§ Exercise description
Reproduce exactly the lines from the line containing "(findPlacement_data _ _ _ _ _ E), Hperm." through the end of the records below, including both ends, and nothing else.

(Stored dataset items)
--

Definition st_abc : LayoutState :=
  placeWordInMap (placeWordInMap emptyLayout (anchor 15 15 (W "ABC")))
                 (mkPlacedWord (W "AXX") 7 6 down None).

Definition st_long : LayoutState :=
  placeWordInMap emptyLayout (anchor 5 2 (W "ABCDE")).


Definition s_cat_dog : Store :=
  fun l => match l with
           | O => mkPlacedWord (W "CAT") 0 0 across None
           | _ => mkPlacedWord (W "DOG") 0 0 down None
           end.

(** * Properties *)

(** ** Letters of a word *)

Lemma elem_of_letters (w : string) (i : nat) (ch : ascii) :
  (i, ch) ∈ letters w <-> letterAt w i = Some ch.
Proof.
  unfold letters, letterAt. rewrite elem_of_lookup_imap. split.
  - intros (j & y & Heq & Hl). by inversion Heq; subst.
  - intros Hl. by exists i, ch.
Qed.

Lemma length_letters (w : string) : length (letters w) = String.length w.
Proof.
  unfold letters. rewrite length_imap.
  induction w as [|a w IH]; simpl; [done|by rewrite IH].
Qed.

Lemma flip_neq (o : Orientation) : flip o <> o.
Proof. by destruct o. Qed.

(** ** The search commits the first accepted candidate *)

Section Search.
Context {A B C : Type}.

Lemma firstSome_head (f : A -> option B) (h : A -> list C) (P : C -> bool) (F : C -> B)
    (l : list A) :
  (forall x, f x = F <$> head (List.filter P (h x))) ->
  firstSome f l = F <$> head (List.filter P (l ≫= h)).
Proof.
  intros Hf. induction l as [|x l IH]; [done|].
  simpl. rewrite Hf, List.filter_app.
  destruct (List.filter P (h x)) as [|y ys]; simpl; [apply IH|done].
Qed.
End Search.

Lemma tryCrossing_head gm rows cols w pw jc kc :
  tryCrossing gm rows cols w pw jc kc =
  toPlacement w <$> head (List.filter (accepts gm rows cols w)
    (if decide (kc.2 = jc.2) then [crossingAt pw jc.1 kc.1] else [])).
Proof.
  unfold tryCrossing. case_decide; [|done].
  destruct (crossingAt pw jc.1 kc.1) as [[r c] o].
  unfold accepts, toPlacement; cbn [List.filter fst snd].
  by destruct (canPlace gm rows cols (word w) r c o).
Qed.

Lemma findPlacement_first_accepted rows cols st w :
  findPlacement rows cols st w =
  toPlacement w <$> head (List.filter (accepts (gridMap st) rows cols w) (candidates st w)).
Proof.
  unfold findPlacement, candidates.
  apply firstSome_head. intros pw.
  apply firstSome_head. intros jc.
  apply firstSome_head. intros kc.
  apply tryCrossing_head.
Qed.

Lemma head_filter_Some {A} (P : A -> bool) (l : list A) (x : A) :
  head (List.filter P l) = Some x ->
  exists pre post, l = pre ++ x :: post /\ P x = true /\ forallb (fun y => negb (P y)) pre = true.
Proof.
  induction l as [|y l IH]; simpl; [done|].
  destruct (P y) eqn:Hy; simpl.
  - intros [= ->]. by exists [], l.
  - intros H. destruct (IH H) as (pre & post & -> & Hx & Hpre).
    exists (y :: pre), post. simpl. by rewrite Hy.
Qed.

Lemma head_filter_None {A} (P : A -> bool) (l : list A) :
  head (List.filter P l) = None <-> forallb (fun y => negb (P y)) l = true.
Proof.
  induction l as [|y l IH]; simpl; [done|].
  destruct (P y); simpl; [split; done|apply IH].
Qed.

Lemma elem_of_candidates st w c :
  c ∈ candidates st w <->
  exists (pw : PlacedWord) j k ch, pw ∈ placed st /\ letterAt (word w) j = Some ch /\
                    letterAt (word pw) k = Some ch /\ c = crossingAt pw j k.
Proof.
  unfold candidates. rewrite list_elem_of_bind. split.
  - intros (pw & Hc & Hpw). apply list_elem_of_bind in Hc as ([j cj] & Hc & Hj).
    apply list_elem_of_bind in Hc as ([k ck] & Hc & Hk).
    simpl in Hc. case_decide as E; [|by apply elem_of_nil in Hc].
    apply list_elem_of_singleton in Hc. simpl in E. subst ck.
    exists pw, j, k, cj. by rewrite <- !elem_of_letters.
  - intros (pw & j & k & ch & Hpw & Hj & Hk & ->).
    exists pw. split; [|done].
    apply list_elem_of_bind. exists (j, ch). split; [|by apply elem_of_letters].
    apply list_elem_of_bind. exists (k, ch). split; [|by apply elem_of_letters].
    simpl. rewrite decide_True by done. by apply list_elem_of_singleton.
Qed.

Lemma findPlacement_Some rows cols st w p :
  findPlacement rows cols st w = Some p ->
  exists c, c ∈ candidates st w /\ accepts (gridMap st) rows cols w c = true /\
            p = toPlacement w c.
Proof.
  rewrite findPlacement_first_accepted. intros H.
  apply fmap_Some in H as (c & Hc & ->).
  apply head_filter_Some in Hc as (pre & post & Heq & Hacc & _).
  exists c. split_and!; [|done..]. rewrite Heq. set_solver.
Qed.

Lemma crossingAt_crosses (w : WordData) (pw : PlacedWord) j k ch :
  letterAt (word w) j = Some ch -> letterAt (word pw) k = Some ch ->
  crosses pw (toPlacement w (crossingAt pw j k)).
Proof.
  intros Hj Hk. split.
  - simpl. apply flip_neq.
  - exists (cellOf pw k), ch. split; [by exists k|].
    exists j. split; [done|].
    unfold cellOf, crossingAt, toPlacement; simpl.
    unfold flip, dr, dc. destruct (orientation pw); simpl; f_equal; lia.
Qed.

(** ** Sorting the words *)

Lemma insertWord_perm x l : insertWord x l ≡ₚ x :: l.
Proof.
  induction l as [|y l IH]; simpl; [done|].
  case_match; [done|]. rewrite IH. apply perm_swap.
Qed.

Lemma sortWords_perm l : sortWords l ≡ₚ l.
Proof.
  induction l as [|x l IH]; simpl; [done|].
  by rewrite insertWord_perm, IH.
Qed.

Lemma insertWord_sorted x l :
  StronglySorted longerEq l -> StronglySorted longerEq (insertWord x l).
Proof.
  induction 1 as [|y l Hs IH Hall]; simpl.
  - repeat constructor.
  - case_match eqn:E.
    + apply Nat.leb_le in E. constructor; [by constructor|].
      constructor; [done|].
      eapply Forall_impl; [exact Hall|]. unfold longerEq. intros; lia.
    + apply Nat.leb_gt in E. constructor; [done|].
      rewrite insertWord_perm. constructor; [|done]. unfold longerEq; lia.
Qed.

Lemma sortWords_sorted l : StronglySorted longerEq (sortWords l).
Proof.
  induction l as [|x l IH]; simpl; [constructor|by apply insertWord_sorted].
Qed.

Lemma sortWords_head_longest l x l' :
  sortWords l = x :: l' ->
  x ∈ l /\ forall y, y ∈ l -> (String.length (word y) <= String.length (word x))%nat.
Proof.
  intros E. pose proof (sortWords_sorted l) as Hs. pose proof (sortWords_perm l) as Hp.
  rewrite E in Hs, Hp. split.
  - rewrite <- Hp. by left.
  - intros y Hy. rewrite <- Hp in Hy. apply StronglySorted_inv in Hs as [_ Hall].
    apply elem_of_cons in Hy as [->|Hy]; [done|].
    rewrite Forall_forall in Hall. by apply Hall.
Qed.

(** ** The scan and the retry loop *)

Lemma placed_placeWordInMap st p : placed (placeWordInMap st p) = placed st ++ [p].
Proof. done. Qed.

Lemma findPlacement_data rows cols st w p :
  findPlacement rows cols st w = Some p -> data p = w.
Proof. intros H. by apply findPlacement_Some in H as (c & _ & _ & ->). Qed.

Section Invariant.
Variables (rows cols : Z) (Inv : LayoutState -> Prop).
Hypothesis commit : forall st w p,
  Inv st -> findPlacement rows cols st w = Some p -> Inv (placeWordInMap st p).

Lemma scanUnplaced_invariant unplaced : forall st,
  Inv st -> Inv (scanUnplaced rows cols st unplaced).1.1.
Proof using commit.
  induction unplaced as [|w rest IH]; intros st HI; simpl; [done|].
  destruct (findPlacement rows cols st w) as [p|] eqn:E.
  - specialize (IH _ (commit _ _ _ HI E)).
    by destruct (scanUnplaced rows cols (placeWordInMap st p) rest) as [[? ?] ?].
  - specialize (IH _ HI).
    by destruct (scanUnplaced rows cols st rest) as [[? ?] ?].
Qed.

Lemma retryLoop_invariant fuel : forall st unplaced changed st',
  Inv st -> retryLoop fuel rows cols st unplaced changed = Some st' -> Inv st'.
Proof using commit.
  induction fuel as [|fuel IH]; intros st unplaced changed st' HI; simpl;
    destruct (changed && bool_decide (0 < length unplaced)%nat); try congruence.
  pose proof (scanUnplaced_invariant unplaced st HI) as HI'.
  destruct (scanUnplaced rows cols st unplaced) as [[st1 rem] ch]. by apply IH.
Qed.
End Invariant.

(** What one scan does to the two lists. *)
Lemma scanUnplaced_lists rows cols unplaced : forall st st' rem ch,
  scanUnplaced rows cols st unplaced = (st', rem, ch) ->
  exists added,
    placed st' = placed st ++ added /\
    (data <$> added) ++ rem ≡ₚ unplaced /\
    (if ch then (length rem < length unplaced)%nat else st' = st /\ rem = unplaced).
Proof.
  induction unplaced as [|w rest IH]; intros st st' rem ch; simpl.
  - intros [= <- <- <-]. exists []. by rewrite app_nil_r.
  - destruct (findPlacement rows cols st w) as [p|] eqn:E.
    + destruct (scanUnplaced rows cols (placeWordInMap st p) rest) as [[st1 rem1] ch1] eqn:E1.
      intros [= <- <- <-].
      destruct (IH _ _ _ _ E1) as (added & Hpl & Hperm & Hch).
      exists (p :: added). rewrite Hpl, placed_placeWordInMap, <- app_assoc.
      split_and!; [done| |].
      * simpl. by rewrite (findPlacement_data _ _ _ _ _ E), Hperm.
      * apply Permutation_length in Hperm. rewrite length_app in Hperm. simpl. lia.
    + destruct (scanUnplaced rows cols st rest) as [[st1 rem1] ch1] eqn:E1.
      intros [= <- <- <-].
      destruct (IH _ _ _ _ E1) as (added & Hpl & Hperm & Hch).
      exists added. split_and!; [done| |].
      * by rewrite <- Permutation_middle, Hperm.
      * destruct ch1; [simpl; lia|]. by destruct Hch as [-> ->].
Qed.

--

§ Task result
      * simpl. by rewrite (findPlacement_data _ _ _ _ _ E), Hperm.
      * apply Permutation_length in Hperm. rewrite length_app in Hperm. simpl. lia.
    + destruct (scanUnplaced rows cols st rest) as [[st1 rem1] ch1] eqn:E1.
      intros [= <- <- <-].
      destruct (IH _ _ _ _ E1) as (added & Hpl & Hperm & Hch).
      exists added. split_and!; [done| |].
      * by rewrite <- Permutation_middle, Hperm.
      * destruct ch1; [simpl; lia|]. by destruct Hch as [-> ->].
Qed.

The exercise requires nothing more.